The first panel of yesterday’s Cato conference focused on Against Intellectual Monopoly, a treatise against patent and copyright law. One of the authors, David LeVine, faced off against James DeLong of the Progress and Freedom Foundation, with Cato’s Jim Harper providing some theoretical background at the outset.
I wanted to be convinced by Mr. LeVine’s argument. The world would be a much simpler place if we could just forget about all this intellectual property stuff. IP litigation consumes a lot of resources and the IP system is prone to rent-seeking legislation like the DMCA. Unfortunately, he just didn’t make a very convincing case. He did point out certain classes of content that could be produced for free; open source software is an obvious example. But it’s hardly groundbreaking to point out that some creative works could be produced without the IP system. The central question is whether, on the margin, intellectual property increases or decreases incentives for the production of creative works.
I just didn’t think LeVine did a very good job of engaging on this question. As DeLong pointed out, there are some classes of creative works, such as big-budget Hollywood movies and pharmaceuticals, which it seems exceedingly unlikely would be produced without an intellectual property system. When asked about the King Kong example, LeVine seemed to me to dodge the question, giving examples that really aren’t analogous.
Moreover, LeVine seemed not to grasp the point that copyright and copyleft products can perfectly well co-exist side-by-side. Bad legislation like the DMCA aside, there’s no reason a well-designed copyright system should in any way impede the creation and distribution of non-commercial creative works. True, I can’t take the source code to Microsoft Windows as the basis for my next open source operating system, but in an non-IP world Microsoft Windows likely wouldn’t exist, so that doesn’t seem like a great loss.

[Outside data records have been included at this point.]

(* ===== verification/HttpSafe.v ===== *)
(** The handlers of the web server run without a fault, and keep its invariant.

    [inv] puts the invariants of [HttpInv] and [HttpCacheInv] together.  A handler
    is [safe] if it runs without a fault to a state of the invariant; the lemmas
    show it for the handlers that fetch, read, write and accept.  [HttpBlocks]
    does the same for the end of reading a block. *)
From S2P Require Import Prelude FastFIFO Cache CacheProps CacheRun Connection HttpParse HttpHandlers HttpRun HttpInv HttpCacheInv.

Module HttpSafe.
Import Connection HttpParse Cache CacheProps CacheRun HttpHandlers HttpRun HttpInv HttpCacheInv.

Section server.
Context {OSt F : Type} `{HO : OS OSt} `{HF : FIFO F loc} `{HL : !FIFOLaws F loc} `{HP : Platform} `{HG : Content}.
Abbreviation rest := (rest OSt).
Abbreviation server := (server OSt F).
Implicit Types (r : rest) (s : session) (k : HPKG) (S : gmap loc session) (c : Cache closure F) (e : CacheEntry).

(** The listening connection. *)
Context {L : loc}.
Record inv (run : option loc) (busy : option string) (N : Z) c r S : Prop := {
  iv_rest : inv_rest L run r S;
  iv_keys : keys_ok N c S;
  iv_waits : waits_ok busy c S;
  iv_blocks : blocks_ok c r;
}.

Definition safe (N : Z) (m : prog server unit) (w : server) : Prop :=
  ∃ c' r' S', m w = Ok (tt, (c', r')) ∧ inv None None N c' r' S'.

Lemma safe_eq N m m' w w' : m w = m' w' → safe N m' w' → safe N m w.
Proof. unfold safe. by intros ->. Qed.

Lemma inv_mono run busy N N' c r S : (N ≤ N')%Z → inv run busy N c r S → inv run busy N' c r S.
Proof.
  intros HN [H1 H2 H3 H4]. split; try done. pose proof H2 as [Hwf _ _ _ _].
  eapply (keys_same N N' c c S S []); try done. intros. apply not_elem_of_nil.
Qed.

Lemma safe_mono N N' m w : (N ≤ N')%Z → safe N m w → safe N' m w.
Proof. intros HN (c' & r' & S' & Hm & HI). exists c', r', S'. split; [done|]. by eapply inv_mono. Qed.

(** ** The end of a package *)

Lemma frees_live c r pk k : blocks_ok c r → pkgs (web r) !! pk = Some k → blocks_live k c.
Proof.
  intros HB Hk. split.
  - pose proof (bo_one _ _ HB _ _ Hk). destruct (frees k) as [|b [|]]; [apply NoDup_nil_2|apply NoDup_singleton|simpl in *; lia].
  - intros b Hb. destruct (bo_block _ _ HB pk b) as [[t Ht] _]; [left; eauto|by eexists].
Qed.

Lemma frees_unowned c r pk k b : blocks_ok c r → pkgs (web r) !! pk = Some k → b ∈ frees k → unowned c b.
Proof. intros HB Hk Hb. apply (bo_block _ _ HB pk b). left. eauto. Qed.

(** Without a package, and with all other blocks as they were. *)
Lemma blocks_without c c' r r' a k D :
  blocks_ok c r → pkgs (web r) !! a = Some k → stable D c c' → (∀ b, b ∈ D → b ∈ frees k ∨ ¬ unowned c b) →
  (∀ pk b, owns r' pk b → owns r pk b ∧ pk ≠ a) → frees_one r' → blocks_ok c' r'.
Proof.
  intros HB Hk Hst HD Hsub Hone. eapply blocks_sub; [exact HB|exact Hst| |exact Hone].
  intros pk b Ho. destruct (Hsub pk b Ho) as [Ho' Hne]. split; [done|]. intros [Hb|Hb]%HD.
  - apply Hne. eapply (bo_own _ _ HB); [exact Ho'|]. left. eauto.
  - apply Hb. by apply (bo_block _ _ HB pk).
Qed.

(** What [svr_http_final] does for an idle session with a request. *)
Lemma final_child_facts run busy N c r S cn s a rest' :
  inv run busy N c r S → S !! cn = Some s → idle (s_cont s) → s_rest s = a :: rest' →
  ∃ k r', pkgs (web r) !! a = Some k ∧
    (∀ c0, blocks_live k c0 → final a (c0, r) = Ok (tt, (free_blocks (frees k) c0, r'))) ∧
    inv_rest L (stop cn run) r' (<[cn := mkSession (s_parent s) rest' (CTask (next_of (s_parent s) rest'))]> S) ∧
    ∀ D c', stable D c c' → (∀ b, b ∈ D → b ∈ frees k ∨ ¬ unowned c b) → blocks_ok c' r'.
Proof.
  intros [HI HK HW HB] HS Hid Er. pose proof (ir_session _ _ _ _ HI _ _ HS) as Hs.
  destruct (so_parent _ _ _ _ Hs) as (kp & Hkp & Hpf).
  destruct (so_child _ _ _ _ Hs 0 a) as (k & Hk & (Hcn & Hpp & Hsib) & _); [by rewrite Er|].
  rewrite Er in Hsib. simpl in Hsib.
  assert (s_parent s ≠ a) as HPa.
  { pose proof (so_nodup _ _ _ _ Hs) as Hnd. unfold own_pkgs in Hnd. rewrite Er in Hnd. apply NoDup_cons in Hnd. set_solver. }
  exists k, (child_ended (s_parent s) a rest' kp k r). split; [done|]. split; [|split].
  - intros c0 Hb. rewrite <-(set_pkg_id a k r Hk) at 1. pose proof (ir_garbage _ _ _ _ HI) as Ht.
    destruct rest' as [|g rest'']; [by eapply final_last|by eapply final_sibling].
  - by apply inv_end_child.
  - intros D c' Hst HD. eapply blocks_without; [exact HB|exact Hk|exact Hst|exact HD| |].
    + intros pk b. by eapply owns_child_ended.
    + intros pk k2 [Hne Hl]%child_ended_lookup; [|done..]. case_decide; [|by eapply (bo_one _ _ HB)].
      subst k2. pose proof (bo_one _ _ HB _ _ Hkp). by destruct rest'.
Qed.

Lemma final_parent_facts run busy N c r S cn s k (c2 : Conn) :
  inv run busy N c r S → S !! cn = Some s → idle (s_cont s) → s_rest s = [] →
  pkgs (web r) !! s_parent s = Some k → cpp c2 = Some L →
  ∃ r', final (s_parent s) (c, set_pkg (s_parent s) k (set_conn cn c2 r)) = Ok (tt, (free_blocks (frees k) c, r')) ∧
    inv_rest L (stop cn run) r' (delete cn S) ∧
    ∀ D c', stable D c c' → (∀ b, b ∈ D → b ∈ frees k ∨ ¬ unowned c b) → blocks_ok c' r'.
Proof.
  intros [HI HK HW HB] HS Hid Er Hk Hp. pose proof (ir_session _ _ _ _ HI _ _ HS) as Hs.
  destruct (so_parent _ _ _ _ Hs) as (k2 & Hk2 & Hcn & Hpp & _ & Hfd & _). assert (k2 = k) as -> by congruence.
  set (r0 := set_conn cn c2 r). pose proof (so_listen _ _ _ _ Hs) as HcL.
  assert (close_hfd k (wnet (web r0)) = wnet (web r0)) as Hcl by (unfold close_hfd; by rewrite decide_True).
  destruct (close_run L cn (wnet (web r0)) c2) as (e & m & Hm & Hcx & HL' & Hcs & Hlive); [|done| |done|].
  { apply lookup_insert_eq. }
  { unfold r0. simpl. rewrite lookup_insert_ne by done. apply (ir_listen _ _ _ _ HI). }
  exists (parent_ended (s_parent s) m r). split; [|split].
  - eapply final_parent; [apply (ir_garbage _ _ _ _ HI)|by eapply frees_live|done|]. rewrite Hcl, Hcn. exact Hm.
  - eapply inv_end_parent; try done.
    + intros cn2 H1 H2. rewrite Hcs by done. unfold r0. simpl. by rewrite lookup_insert_ne.
    + intros cn2 Hc. apply Hlive in Hc. unfold r0 in Hc. simpl in Hc. apply lookup_insert_is_Some' in Hc as [<-|]; [|done].
      destruct (so_conn _ _ _ _ Hs) as (c3 & ? & _). by eexists.
  - intros D c' Hst HD. eapply blocks_without; [exact HB|exact Hk|exact Hst|exact HD| |].
    + intros pk b. by eapply owns_parent_ended.
    + intros pk k3 [Hne Hl]%parent_ended_lookup. by eapply (bo_one _ _ HB).
Qed.

Lemma not_waiting_run s : s_cont s = CRun → ¬ waiting s.
Proof. intros E (key & cb & [[f Hw]|Hw]); congruence. Qed.

(** A session goes on in another way, and neither holds a key. *)
Lemma keys_session N c S cn s s' :
  keys_ok N c S → S !! cn = Some s → hold_of s' = hold_of s → keys_ok N c (<[cn := s']> S).
Proof.
  intros HK HS Hh. eapply (keys_same N N _ _ S _ []); [exact HK|apply HK|done|done|done|intros; apply not_elem_of_nil|done|].
  by eapply same_held_insert.
Qed.

Lemma waits_session busy c S cn s s' :
  waits_ok busy c S → S !! cn = Some s → ¬ waiting s → ¬ waiting s' → waits_ok busy c (<[cn := s']> S).
Proof.
  intros HW HS Hs Hs'. eapply waits_same; [exact HW|done|done|]. intros cn2 s2 Hw2. rewrite lookup_insert_Some. split.
  - intros [[<- <-]|[_ ?]]; done.
  - intros Hs2. right. split; [|done]. intros <-. by assert (s2 = s) as -> by congruence.
Qed.
Lemma one_at_a_time_witness :
  ∃ k x, pkgs (web (t_run t_steps).2) !! 2%positive = Some k ∧ ios (t_run t_steps).2 !! 3%positive = Some x ∧
    io_ok x = BodyPio ∧ bodykey (rsp k) = Some "a#0".
Proof.
  destruct (pkgs (web (t_run t_steps).2) !! 2%positive) as [k|] eqn:Hk; [|vm_compute in Hk; discriminate Hk].
  assert (going_on (t_run t_steps) 2%positive (AIo 3)) as H3 by (eexists; split; vm_compute; reflexivity).
  destruct (one_at_a_time 1 test_net 4 (t_run t_steps) 2%positive 2%positive k k _ _
    t_listening t_reached t_few Hk Hk eq_refl H3 t_waits) as (_ & _ & x & Hx & Hok & Hb).
  exists k, x. split; [reflexivity|]. split; [exact Hx|]. split; [exact Hok|exact Hb].
Defined.


Lemma cache_never_evicts_witness :
  currentSize_ (t_run t_steps).1 = 0%Z ∧ is_Some (view (t_run t_steps).1 "a").
Proof.
  destruct (cache_never_evicts 1 test_net 4 (t_run t_steps) t_listening t_reached t_few) as (H & _ & _).
  split; [exact H|]. apply (bool_decide_unpack _). vm_compute. exact I.
Defined.

End HttpServer.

If non-commercial, decentralized production methods really are superior, they should be able to prove their worth without changes to the copyright system. So I’m perfectly willing to take a wait-and-see attitude. If, 20 years from now, we’re all running Linux, going to movies produced by volunteers in their free time, and taking drugs produced at low cost by Universities, then we can by all means abolish intellectual property then. But right now, intellectual property seems to be doing a pretty good job of stimulating the production of creative works, and I’m not inclined to upset the apple cart without a good reason.